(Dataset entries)
(** X9.  The move to GMT-3 only relabels the bins: 3 hours are 12 whole
    bins, so two samples share a candle exactly when their provider
    timestamps share a 15-minute bin. *)
Theorem gmt3_keeps_bins (t u : Z) :
  Resample.floor_bin (t - hours 3) = (Resample.floor_bin t - hours 3)%Z
  /\ (Resample.floor_bin (t - hours 3) = Resample.floor_bin (u - hours 3)
      <-> Resample.floor_bin t = Resample.floor_bin u).
Proof.
  assert (H : forall x, Resample.floor_bin (x - hours 3)
                        = (Resample.floor_bin x - hours 3)%Z).
  { intros x. unfold Resample.floor_bin.
    change (hours 3) with (12 * Resample.freq)%Z.
    replace (x - 12 * Resample.freq)%Z with (x + (-12) * Resample.freq)%Z
      by ring.
    rewrite Z.div_add by (pose proof freq_pos; lia). ring. }
  split; [apply H|]. rewrite !H. lia.
Qed.

(** ** RSI of one-sided and flat markets *)

Lemma zero_nonneg (x : f64) : zero_cell x -> nonneg x.
Proof. intros (q & -> & Hq). exists q. split; [reflexivity | lra]. Qed.

Lemma pos_nonneg (x : f64) : pos_cell x -> nonneg x.
Proof. intros (q & -> & Hq). exists q. split; [reflexivity | lra]. Qed.

Lemma mean_num (s : list f64) :
  Forall nonneg s -> s <> [] ->
  exists t, fold_left F.add s (Num 0) = Num t
            /\ Series.mean s = Num (t / inject_Z (Z.of_nat (length s))).
Proof.
  intros H Hne. unfold Series.mean. rewrite (nonneg_notna s H).
  destruct s as [|x s]; [contradiction|].
  destruct (nonneg_fold_add (x :: s) H 0 ltac:(lra)) as (t & Ht & _).
  exists t. split; [exact Ht|].
  unfold Series.sum. rewrite Ht. unfold F.of_nat. cbn [F.div].
  pose proof (of_nat_pos (length s)) as Hn. cbn [length].
  destruct (Qeq_bool (inject_Z (Z.of_nat (S (length s)))) 0) eqn:E;
    [|reflexivity].
  apply Qeq_bool_iff in E. lra.
Qed.

Lemma zero_fold_add (s : list f64) :
  Forall zero_cell s ->
  forall a t, fold_left F.add s (Num a) = Num t -> t == a.
Proof.
  induction 1 as [|x s (q & -> & Hq) _ IH]; intros a t; cbn.
  - intros E. injection E as <-. reflexivity.
  - intros E. rewrite (IH _ _ E). lra.
Qed.



Lemma mean_zero (s : list f64) :
  Forall zero_cell s -> s <> [] -> zero_cell (Series.mean s).
Proof.
  intros H Hne.
  assert (Hn : Forall nonneg s)
    by (eapply Forall_impl; [apply zero_nonneg | exact H]).
  destruct (mean_num s Hn Hne) as (t & Ht & ->).
  exists (t / inject_Z (Z.of_nat (length s))). split; [reflexivity|].
  rewrite (zero_fold_add s H _ _ Ht). unfold Qdiv. ring.
Qed.



(** A full window of a rolling mean: all cells zero, or one positive cell
    among cells that are not negative. *)
Lemma rolling_zero (w i : nat) (s : list f64) :
  Forall zero_cell s -> (0 < w <= S i)%nat -> (i < length s)%nat ->
  zero_cell (Series.window_mean w (Series.window_at w i s)).
Proof.
  intros H Hw Hi.
  assert (Hwin : Forall zero_cell (Series.window_at w i s))
    by (apply Forall_skipn', Forall_firstn', H).
  assert (Hn : Forall nonneg (Series.window_at w i s))
    by (eapply Forall_impl; [apply zero_nonneg | exact Hwin]).
  pose proof (window_at_length w i s Hi) as Hlen.
  unfold Series.window_mean. rewrite (nonneg_notna _ Hn), Hlen.
  destruct (Nat.ltb_spec (Nat.min (S i) w) w); [lia|].
  apply mean_zero; [exact Hwin|].
  intros E. rewrite E in Hlen. cbn [length] in Hlen. lia.
Qed.


(** The RSI formula on the two averages, in closed form. *)
Lemma rsi_formula_closed (a b : Q) :
  0 <= a -> 0 <= b ->
  ((a == 0 /\ b == 0) ->
   (Num 100 - Num 100 / (Num 1 + Num a / Num b))%f64 = NaN)
  /\ (~ (a == 0 /\ b == 0) ->
      exists v, (Num 100 - Num 100 / (Num 1 + Num a / Num b))%f64 = Num v
                /\ v == 100 * a / (a + b)).
Proof.
  intros Ha Hb. split.
  - intros (Ea & Eb). destruct (rs_zero_loss a b Ha Eb) as (Hnan & _).
    now rewrite (Hnan Ea).
  - intros Hnz. destruct (Qlt_le_dec 0 b) as [Hpos | Hle].
    + assert (Hq : 0 <= a / b) by (apply Qle_shift_div_l; [exact Hpos | lra]).
      cbn [F.div]. destruct (Qeq_bool b 0) eqn:E.
      { apply Qeq_bool_iff in E. lra. }
      cbn [F.add F.div]. destruct (Qeq_bool (1 + a / b) 0) eqn:E1.
      { apply Qeq_bool_iff in E1. lra. }
      cbn [F.sub F.opp F.add]. eexists. split; [reflexivity|].
      field. split; lra.
    + assert (Eb : b == 0) by lra.
      assert (Hap : 0 < a).
      { destruct (Qlt_le_dec 0 a) as [H | H]; [exact H|].
        exfalso. apply Hnz. split; lra. }
      destruct (rs_zero_loss a b Ha Eb) as (_ & Hinf).
      rewrite (Hinf Hap). exists (100 + - 0). split; [reflexivity|].
      rewrite Eb. field. lra.
Qed.

(** X10.  The first 13 cells of the RSI column are NaN, whatever the
    closes are: the rolling window of 14 is not full before the 14th
    candle. *)
Theorem rsi_first_13_nan (closes : list Q) (i : nat) :
  (i < length closes)%nat -> (i < 13)%nat ->
  nth_error (rsi (prices_column closes)) i = Some NaN.
Proof.
  intros Hi H13.
  destruct (rsi_cell closes i Hi) as (g & l & _ & _ & _ & Hr & Hc).
  destruct Hc as [(_ & -> & ->) | (Hge & _)]; [exact Hr|].
  unfold window_length in Hge. lia.
Qed.

Lemma rsi_first_13_nan_witness :
  (2 < length [10; 11; 9; 12])%nat /\ (2 < 13)%nat
  /\ nth_error (rsi (prices_column [10; 11; 9; 12])) 2 = Some NaN.
Proof.
  split; [simpl; lia|]. split; [lia|].
  apply (rsi_first_13_nan [10; 11; 9; 12] 2); simpl; lia.
Defined.

Lemma diff_from_sorted (R : Q -> Q -> Prop) (P : f64 -> Prop) :
  (forall p x, R p x -> P (Num x - Num p)%f64) ->
  forall t p, StronglySorted R (p :: t) ->
              Forall P (Series.diff_from (Num p) (prices_column t)).
Proof.
  intros HP. induction t as [|x t IH]; intros p Hs; cbn; constructor.
  - apply HP. apply StronglySorted_inv in Hs. destruct Hs as (_ & Hp).
    apply Forall_inv in Hp. exact Hp.
  - apply IH. apply StronglySorted_inv in Hs. tauto.
Qed.


Lemma where_gt_zero (x : f64) :
  x = NaN \/ zero_cell x \/ neg_cell x ->
  zero_cell (if (x >? Num 0)%f64 then x else Num 0).
Proof.
  intros [-> | [(q & -> & Hq) | (q & -> & Hq)]]; unfold F.gtb; cbn;
    try (rewrite (proj2 (Qltb_ge 0 q)) by lra);
    exists 0; split; reflexivity.
Qed.


Lemma where_lt_zero (x : f64) :
  x = NaN \/ zero_cell x \/ pos_cell x ->
  zero_cell (- (if (x <? Num 0)%f64 then x else Num 0))%f64.
Proof.
  intros [-> | [(q & -> & Hq) | (q & -> & Hq)]]; cbn;
    try (rewrite (proj2 (Qltb_ge q 0)) by lra);
    exists (- 0); split; reflexivity.
Qed.

(** The cells of [gain] and [loss] as means of their windows. *)
Lemma gain_loss_nth (closes : list Q) (i : nat) :
  (i < length closes)%nat ->
  nth_error (gain (prices_column closes)) i
  = Some (Series.window_mean window_length
            (Series.window_at window_length i
               (Series.where_ (fun d => d >? Num 0)%f64 (Num 0)
                  (delta (prices_column closes)))))
  /\ nth_error (loss (prices_column closes)) i
     = Some (Series.window_mean window_length
               (Series.window_at window_length i
                  (Series.neg
                     (Series.where_ (fun d => d <? Num 0)%f64 (Num 0)
                        (delta (prices_column closes)))))).
Proof.
  intros Hi.
  pose proof (delta_length (prices_column closes)) as Hlen.
  unfold prices_column in Hlen at 2. rewrite length_map in Hlen.
  unfold gain, loss. split; apply rolling_mean_nth;
    unfold Series.neg, Series.where_; rewrite ?length_map, Hlen; exact Hi.
Qed.

(** The cells of the gains and of the losses, from the sign of the
    differences after the first one. *)
Lemma one_sided_cells (x : Q) (t : list Q) (PG PL : f64 -> Prop) :
  (forall d, In d (Series.diff_from (Num x) (prices_column t)) ->
             PG (if (d >? Num 0)%f64 then d else Num 0)
             /\ PL (- (if (d <? Num 0)%f64 then d else Num 0))%f64) ->
  forall i c,
    (nth_error (Series.where_ (fun d => d >? Num 0)%f64 (Num 0)
                  (delta (prices_column (x :: t)))) (S i) = Some c -> PG c)
    /\ (nth_error (Series.neg
                     (Series.where_ (fun d => d <? Num 0)%f64 (Num 0)
                        (delta (prices_column (x :: t))))) (S i) = Some c ->
        PL c).
Proof.
  intros H i c.
  change (delta (prices_column (x :: t)))
    with (NaN :: Series.diff_from (Num x) (prices_column t)).
  unfold Series.neg, Series.where_. cbn [map nth_error].
  rewrite map_map, !nth_error_map.
  destruct (nth_error (Series.diff_from (Num x) (prices_column t)) i)
    as [d|] eqn:E; cbn; [|split; discriminate].
  apply nth_error_In in E. destruct (H d E) as (HG & HL).
  split; intros Hc; injection Hc as <-; assumption.
Qed.

Lemma Forall_head_rest {A} (P : A -> Prop) (s : list A) :
  (forall c, nth_error s 0 = Some c -> P c) ->
  (forall i c, nth_error s (S i) = Some c -> P c) ->
  Forall P s.
Proof.
  intros H0 HS. apply Forall_forall. intros c Hc.
  destruct (In_nth_error _ _ Hc) as ([|i] & Hi); eauto.
Qed.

**Work instructions**
Output the records above exactly, from their first line through the line that contains "Resample.floor_bin (t - hours 3) = (Resample.floor_bin", and add nothing.

**Task answer**
(** X9.  The move to GMT-3 only relabels the bins: 3 hours are 12 whole
    bins, so two samples share a candle exactly when their provider
    timestamps share a 15-minute bin. *)
Theorem gmt3_keeps_bins (t u : Z) :
  Resample.floor_bin (t - hours 3) = (Resample.floor_bin t - hours 3)%Z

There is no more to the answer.